[THE TASK]:
The first line of the entries below, the line containing "let m := set_Statistics", and every line between them should be repeated exactly, and nothing else.

[Records drawn from a dataset]
(* ===== verification/DownloadFiles.v ===== *)
(** A whole download: [DownloadFiles] of src/src/downloader.go, from the preparation of the
    destination to the command that is run at the end. *)
From S2P Require Import Prelude Bytes GoStrings Types Storage ChunkBuilder ChunkManager ChunkTransfer ChunkQueue Statistics Availability Delivery Http HttpServer PeerDownloader Network Peers Manifest ManifestFacts Transfer Command Downloader DownloaderSafety DownloaderLiveness DownloaderData.

Section download.
Context {W : Type} (dst : Storage W) (xxh3 : bytes → Z) (onFileComplete : string → Z → io W unit).
Context (verifyOnComplete : bool) (peerNumConcurrent localNumConcurrent : nat).
Context (transferIdleTimeout : Duration).
(** Whether there is a [PeerListProvider], and [mainContext.Command]. *)
Context (peers : bool) (command : Command).

(** [wg.Wait()] returns: the local downloader and the controller with its peer downloaders
    have ended, and so has the idle timer. The controller and the timer end with the
    context. *)
Definition wait_returns (s : system W) : bool :=
  forallb (λ ex, match ex_sched ex with SExit => true | _ => false end) (sy_execs s) &&
  (mc_ctx_done (sy_main s) || negb (peers || (0 <? transferIdleTimeout)%Z)).

(** After the wait, [t1 - t0] later: the main context, and the command that is queued. *)
Definition finish_download (elapsed : Duration) (m : main W) : result (main W * option string) :=
  let '(r, w) := CompleteTransfer (mc_ChunkManager m) dst (mc_Dst m) in
  _ ← r;
  let m := set_Statistics (SetElapsed elapsed (mc_Statistics m)) (set_Dst w m) in
  m ← (if verifyOnComplete then
         let '(r, w) := VerifyTransfer (mc_ChunkManager m) dst (mc_Dst m) in
         ok ← r;
         Ok (if ok : bool then set_Dst w m else set_ExitCode 1 (set_Dst w m))
       else Ok m);
  Ok (m, RunOnComplete command (Z.of_nat (GetFileCount (mc_ChunkManager m)))
           (GetBytesReceivedTotal (mc_Statistics m)) (Duration_String elapsed)).

(** [l] is what happens until the wait returns; [None]: it does not return there. A panic
    takes the program down at once. *)
Definition DownloadFiles (cm : ChunkManager) (w : W) (stat : Statistics)
    (src : option (nat → nat)) (t0 : Time) (l : list event) (t1 : Time) :
    option (result (main W * option string)) :=
  match SetupTransfer cm dst w with
  | (Err e, _) => Some (Err e)
  | (Panic msg, _) => Some (Panic msg)
  | (Ok _, w) =>
    s ← run_events dst xxh3 onFileComplete verifyOnComplete peerNumConcurrent localNumConcurrent
          transferIdleTimeout l (init_system cm w t0 stat src);
    if mc_panicked (sy_main s) then Some (Panic "a goroutine panicked")
    else if wait_returns s then Some (finish_download (t1 - t0)%Z (sy_main s)) else None
  end.
End download.

(** * The exit code of a download

    What an event stores in it: a manifest that is not the seeder's, or an idle timer that
    finds the timeout exceeded. *)
Definition is_timeout (transferIdleTimeout : Duration) {W} (e : event) (s : system W) : bool :=
  match e with
  | EvIdle now => (transferIdleTimeout <=? now - mc_LastUpdatedAt (sy_main s))%Z
  | EvBadChecksum _ => true
  | _ => false
  end.

Section outcome.
Context {W : Type} (dst : Storage W) (xxh3 : bytes → Z) (onFileComplete : string → Z → io W unit).
Context (verifyOnComplete : bool) (peerNumConcurrent localNumConcurrent : nat).
Context (transferIdleTimeout : Duration) (peers : bool) (command : Command).
Implicit Types (s : system W) (m : main W).
Local Abbreviation run_event := (run_event dst xxh3 onFileComplete verifyOnComplete
  peerNumConcurrent localNumConcurrent transferIdleTimeout).
Local Abbreviation run_events := (run_events dst xxh3 onFileComplete verifyOnComplete
  peerNumConcurrent localNumConcurrent transferIdleTimeout).

(** Whether one of the events does. *)
Fixpoint times_out (l : list event) (s : system W) : bool :=
  match l with
  | [] => false
  | e :: l => is_timeout transferIdleTimeout e s ||
      match run_event e s with Some s => times_out l s | None => false end
  end.

Lemma sched_step_ExitCode n m ex m' ex' :
  sched_step n m ex = Some (Ok (m', ex')) → mc_ExitCode m' = mc_ExitCode m.
Proof.
  intros H. unfold sched_step in H.
  destruct (ex_sched ex) as [| | | | | | | |i|i|i|i|i| | | | | | |]; try done; try (by simplify_eq).
  - destruct (Pop _) as [[i ok] q]. by simplify_eq.
  - by apply some_ok, bind_ok in H as (st & _ & [= <- _]).
  - by apply some_ok, bind_ok in H as ([b cm] & _ & [= <- _]).
  - case_match; by simplify_eq.
Qed.

Lemma worker_step_ExitCode inp m ex p m' ex' p' :
  worker_step dst xxh3 onFileComplete verifyOnComplete inp m ex p = Some (Ok (m', ex', p')) →
  mc_ExitCode m' = mc_ExitCode m.
Proof.
  intros H. destruct p; cbn [worker_step] in H; try destruct todo;
    try destruct (write_range _ _ _ _ _) as [[[]| |] []]; repeat case_match; simplify_eq; try done.
  all: by apply bind_ok in H as (? & _ & [= <- _ _]).
Qed.

Lemma with_exec_ExitCode k s f s' (c : Z) :
  with_exec k s f = Some s' → mc_panicked (sy_main s') = false →
  (∀ ex m' ex', f (sy_main s) ex = Some (Ok (m', ex')) → mc_ExitCode m' = c) →
  mc_ExitCode (sy_main s') = c.
Proof.
  intros (ex & Hk & (r & Hr & [= <-])%bind_Some)%bind_Some Hpan Hf.
  destruct r as [[m' ex']|e|msg]; [by eapply Hf|done..].
Qed.

Lemma with_peer_ExitCode k s f s' (c : Z) :
  with_peer k s f = Some s' → mc_panicked (sy_main s') = false →
  (∀ d m' d', f (sy_main s) d = Ok (m', d') → mc_ExitCode m' = c) → mc_ExitCode (sy_main s') = c.
Proof.
  intros Hw Hpan Hf. eapply with_exec_ExitCode; [done..|]. intros ex m' ex' H. simpl in H.
  destruct (ex_downloader ex) as [d|]; [|done]. destruct (updating d); [|done].
  apply some_ok, bind_ok in H as ([m1 d'] & Hd & [= <- _]). by eapply Hf.
Qed.

Lemma run_event_ExitCode e s s' :
  run_event e s = Some s' → mc_panicked (sy_main s') = false →
  mc_ExitCode (sy_main s')
  = if is_timeout transferIdleTimeout e s then 1%Z else mc_ExitCode (sy_main s).
Proof.
  intros Hrun Hpan. unfold Downloader.run_event in Hrun. destruct (mc_panicked _) eqn:Hp; [done|].
  destruct e as [k|k j inp|k j|k choice al|k|k|k|uuid host|host|now|]; cbn [is_timeout].
  - eapply with_exec_ExitCode; [done..|]. intros ex m' ex' H. exact (sched_step_ExitCode _ _ _ _ _ H).
  - eapply with_exec_ExitCode; [done..|]. intros ex m' ex' H. simpl in H.
    apply bind_Some in H as (p & _ & (r & Hr & H)%bind_Some).
    apply some_ok, bind_ok in H as ([[m1 ex1] p1] & -> & [= <- _]).
    by eapply worker_step_ExitCode.
  - eapply with_exec_ExitCode; [done..|]. intros ex m' ex' H. simpl in H.
    apply bind_Some in H as (p & _ & H). repeat case_match; by simplify_eq.
  - eapply with_peer_ExitCode; [done..|]. by intros d m' d' (d1 & _ & [= <- _])%bind_ok.
  - eapply with_peer_ExitCode; [done..|]. by intros d m' d' [= <- _].
  - eapply with_peer_ExitCode; [done..|]. by intros d m' d' [= <- _].
  - eapply with_peer_ExitCode; [done..|]. by intros d m' d' [= <- _].
  - injection Hrun as <-. unfold PeerDownloaders_Add. by case_match.
  - injection Hrun as <-. unfold PeerDownloaders_Remove. by case_match.
  - destruct (_ || _); [done|]. injection Hrun as <-. simpl. by case_match.
  - by injection Hrun as <-.
Qed.

Lemma run_events_ExitCode l s s' :
  run_events l s = Some s' → mc_panicked (sy_main s') = false →
  mc_ExitCode (sy_main s') = if times_out l s then 1%Z else mc_ExitCode (sy_main s).
Proof.
  revert s. induction l as [|e l IH]; intros s; [by intros [= <-]|]. cbn [Downloader.run_events times_out].
  destruct (run_event e s) as [s1|] eqn:H1; [|done]. cbn [mbind option_bind]. intros Hrun Hpan.
  assert (mc_panicked (sy_main s1) = false) as Hpan1.
  { destruct l as [|e2 l]; [by injection Hrun as <-|]. cbn in Hrun.
    apply bind_Some in Hrun as (s2 & H2 & _). by eapply run_event_not_panicked. }
  rewrite (IH s1 Hrun Hpan), (run_event_ExitCode _ _ _ H1 Hpan1).
  destruct (is_timeout _ e s), (times_out l s1); done.
Qed.

(** C35: what [DownloadFiles] does at the end does not depend on whether the transfer is
    complete. Whenever it returns without an error, complete or not, the entries were
    committed and the on-complete command is queued with the number of files and the bytes
    that were counted; and the exit code it stores is 1 exactly when the idle timeout struck, a
    peer's manifest was not the seeder's, or the destination did not verify, and 0 otherwise.
    So a download that a signal interrupts runs the command that is documented to run after
    all files complete, and without [-verify-on-complete] exits with 0. *)
Theorem incomplete_download_runs_command cm w stat src t0 l t1 m c :
  DownloadFiles dst xxh3 onFileComplete verifyOnComplete peerNumConcurrent localNumConcurrent
    transferIdleTimeout peers command cm w stat src t0 l t1 = Some (Ok (m, c)) →
  ∃ w0 s w1 verified,
    let start := init_system cm w0 t0 stat src in
    SetupTransfer cm dst w = (Ok (), w0) ∧ run_events l start = Some s ∧
    wait_returns transferIdleTimeout peers s = true ∧
    mc_Completed m = mc_Completed (sy_main s) ∧
    CompleteTransfer (mc_ChunkManager (sy_main s)) dst (mc_Dst (sy_main s)) = (Ok (), w1) ∧
    (if verifyOnComplete
     then ∃ w2, VerifyTransfer (mc_ChunkManager (sy_main s)) dst w1 = (Ok verified, w2)
     else verified = true) ∧
    c = RunOnComplete command (Z.of_nat (GetFileCount (mc_ChunkManager (sy_main s))))
          (GetBytesReceivedTotal (mc_Statistics (sy_main s))) (Duration_String (t1 - t0)%Z) ∧
    mc_ExitCode m = (if times_out l start || negb verified then 1 else 0)%Z.
Proof.
  unfold DownloadFiles. destruct (SetupTransfer cm dst w) as [[[]|e|msg] w0]; [|done..].
  intros (s & Hrun & H)%bind_Some. destruct (mc_panicked (sy_main s)) eqn:Hpan; [done|].
  destruct (wait_returns _ _ s) eqn:Hwait; [|done]. injection H as H.
  pose proof (run_events_ExitCode _ _ _ Hrun Hpan) as Hcode. cbn [init_system sy_main mc_ExitCode] in Hcode.
  unfold finish_download in H.
  destruct (CompleteTransfer _ _ _) as [[[]|e|msg] w1] eqn:Hct; [|done..]. cbn [mbind result_bind] in H.
  exists w0, s, w1. destruct verifyOnComplete.
  - destruct (VerifyTransfer _ dst _) as [[b|e|msg] w2] eqn:Hv; [|done..].
    cbn in Hv. cbn [mbind result_bind] in H. exists b. injection H as <- <-.
    split_and!; try done; [by destruct b|by eexists|by destruct b|].
    destruct b; cbn; rewrite ?orb_false_r, ?orb_true_r; [exact Hcode|done].
  - exists true. injection H as <- <-. split_and!; try done. cbn. by rewrite orb_false_r.
Qed.
End outcome.

Section properties.
Context {W : Type} (dst : Storage W).
Context `{!StorageSpec dst, !StoragePrepare dst, !StorageWalk dst, !StorageWalkSame dst}.
Context {V : Type} (src : Storage V) `{!StorageSpec src} (v : V).
Context (xxh3 : bytes → Z) (onFileComplete : string → Z → io W unit).
Hypothesis onFileComplete_ok : ∀ p s w,
  (onFileComplete p s w).1 = Ok () ∧ same_view dst w (onFileComplete p s w).2.
Context (verifyOnComplete : bool) (peerNumConcurrent localNumConcurrent : nat).
Context (transferIdleTimeout : Duration) (peers : bool) (command : Command).

Lemma VerifyTransfer_same cm w :
  post (VerifyTransfer cm dst) w (λ r w', same_view dst w w' ∧ calm r).
Proof.
  unfold post, VerifyTransfer. rewrite Walk_law. destruct (st_walk_same "" w) as [Hv Hc].
  destruct (st_walk dst "" w) as [[[es [err|]]|e|msg] w']; cbn in *; [done..|by destruct (Hc msg)].
Qed.

Lemma finish_download_content elapsed (m : main W) :
  match finish_download dst verifyOnComplete command elapsed m with
  | Ok (m', c) => same_view dst (mc_Dst m) (mc_Dst m') ∧ mc_Completed m' = mc_Completed m ∧
      c = RunOnComplete command (Z.of_nat (GetFileCount (mc_ChunkManager m)))
            (GetBytesReceivedTotal (mc_Statistics m)) (Duration_String elapsed)
  | Err _ => True
  | Panic _ => False
  end.
Proof.
  unfold finish_download. pose proof (CompleteTransfer_same dst (mc_ChunkManager m) (mc_Dst m)) as Hct.
  unfold post in Hct. destruct (CompleteTransfer _ _ _) as [[[]|e|msg] w]; destruct Hct as [Hv Hc];
    cbn [mbind result_bind]; [|done|by destruct (Hc msg)].
  set (m1 := set_Statistics _ (set_Dst w m)). cbn [fst snd] in Hv. destruct verifyOnComplete.
  - pose proof (VerifyTransfer_same (mc_ChunkManager m1) (mc_Dst m1)) as Hvt.
    unfold post in Hvt. destruct (VerifyTransfer _ _ _) as [[ok|e|msg] w2]; destruct Hvt as [Hv2 Hc2];
      cbn [mbind result_bind fst snd] in *; [|done|by destruct (Hc2 msg)].
    change (mc_Dst m1) with w in Hv2. split_and!; [|by destruct ok|by destruct ok].
    destruct ok; cbn; by rewrite Hv.
  - by split_and!.
Qed.

(** C3: a whole download, whatever the schedule. Prepare the destination for the chunks of a
    file list; let downloaders, workers, peers, timers and signals run in any order until the
    wait returns; then commit the entries and verify. No goroutine panics. If the download
    was completed, every file of the list is byte for byte the source's at the end, also
    after the permissions were set and the destination was walked; and whatever happened, the
    final command is queued with the number of files and the statistics' bytes. *)
Theorem DownloadFiles_correct `{SliceSort} cs mf files0 cm w stat from t0 l t1 r :
  (0 < cs < 2 ^ 63)%Z → sizes_ok cs files0 →
  Forall (λ f, int32_range (FileEntry_remainingChunkCount f)) files0 →
  BuildChunks cs mf files0 = Some (cm_files cm, chunks cm) →
  length (chunkChecksums cm) = length (chunks cm) →
  (Z.of_nat (GetChunkCount cm) < 2 ^ 63)%Z → sized src v (cm_files cm) →
  (∀ w', SetupTransfer cm dst w = (Ok (), w') → no_sharing dst w' (cm_files cm) ∧
    events_ok dst src v xxh3 onFileComplete cm verifyOnComplete peerNumConcurrent
      localNumConcurrent transferIdleTimeout l (init_system cm w' t0 stat from)) →
  DownloadFiles dst xxh3 onFileComplete verifyOnComplete peerNumConcurrent localNumConcurrent
    transferIdleTimeout peers command cm w stat from t0 l t1 = Some r →
  match r with
  | Ok (m, c) =>
      (mc_Completed m = true → ∀ f, f ∈ files0 →
        content dst (mc_Dst m) (FileEntry_Name f) = content src v (FileEntry_Name f) ∧
        is_Some (content src v (FileEntry_Name f))) ∧
      (onCompleteCommand command ≠ "" → is_Some c)
  | Err _ => True
  | Panic _ => False
  end.
Proof.
  intros Hcs Hs Hc Hb Hsums Hsmall Hsrc Hset. unfold DownloadFiles.
  assert (Forall (λ f, 0 ≤ FileEntry_Size f)%Z (cm_files cm)) as Hnn.
  { apply Forall_forall. intros f [i Hi]%list_elem_of_lookup.
    destruct (Hsrc i f Hi) as (ino & _ & Hl). lia. }
  pose proof (SetupTransfer_spec dst cm w Hnn) as Hsetup. unfold post in Hsetup.
  destruct (SetupTransfer cm dst w) as [[[]|e|msg] w']; [|by intros [= <-]|done].
  destruct (Hset w' eq_refl) as [Hno Hev]. destruct Hsetup as [_ Hprep]. cbn [fst snd] in Hprep.
  destruct (run_events _ _ _ _ _ _ _ l _) as [s|] eqn:Hrun; [|done]. cbn [mbind option_bind].
  destruct (download_content dst src v xxh3 onFileComplete onFileComplete_ok verifyOnComplete
    peerNumConcurrent localNumConcurrent transferIdleTimeout cs mf files0 cm w' t0 stat from l s
    Hcs Hs Hc Hb Hsums Hsmall Hsrc (Hprep Hno) Hev Hrun) as (-> & _ & Hall).
  destruct (wait_returns _ _ s); [|done]. intros [= <-].
  pose proof (finish_download_content (t1 - t0) (sy_main s)) as Hf.
  destruct (finish_download _ _ _ _ _) as [[m c]|e|msg]; [|done..].
  destruct Hf as (Hv & Hcd & ->). split.
  - intros Hm f Hf. rewrite Hcd in Hm. destruct (Hall Hm f Hf) as [Heq Hsome]. split; [|done].
    by rewrite <- Heq, Hv.
  - intros Hne. unfold RunOnComplete. by rewrite decide_False.
Qed.
End properties.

[TASK ANSWER]:
(* ===== verification/DownloadFiles.v ===== *)
(** A whole download: [DownloadFiles] of src/src/downloader.go, from the preparation of the
    destination to the command that is run at the end. *)
From S2P Require Import Prelude Bytes GoStrings Types Storage ChunkBuilder ChunkManager ChunkTransfer ChunkQueue Statistics Availability Delivery Http HttpServer PeerDownloader Network Peers Manifest ManifestFacts Transfer Command Downloader DownloaderSafety DownloaderLiveness DownloaderData.

Section download.
Context {W : Type} (dst : Storage W) (xxh3 : bytes → Z) (onFileComplete : string → Z → io W unit).
Context (verifyOnComplete : bool) (peerNumConcurrent localNumConcurrent : nat).
Context (transferIdleTimeout : Duration).
(** Whether there is a [PeerListProvider], and [mainContext.Command]. *)
Context (peers : bool) (command : Command).

(** [wg.Wait()] returns: the local downloader and the controller with its peer downloaders
    have ended, and so has the idle timer. The controller and the timer end with the
    context. *)
Definition wait_returns (s : system W) : bool :=
  forallb (λ ex, match ex_sched ex with SExit => true | _ => false end) (sy_execs s) &&
  (mc_ctx_done (sy_main s) || negb (peers || (0 <? transferIdleTimeout)%Z)).

(** After the wait, [t1 - t0] later: the main context, and the command that is queued. *)
Definition finish_download (elapsed : Duration) (m : main W) : result (main W * option string) :=
  let '(r, w) := CompleteTransfer (mc_ChunkManager m) dst (mc_Dst m) in
  _ ← r;
  let m := set_Statistics (SetElapsed elapsed (mc_Statistics m)) (set_Dst w m) in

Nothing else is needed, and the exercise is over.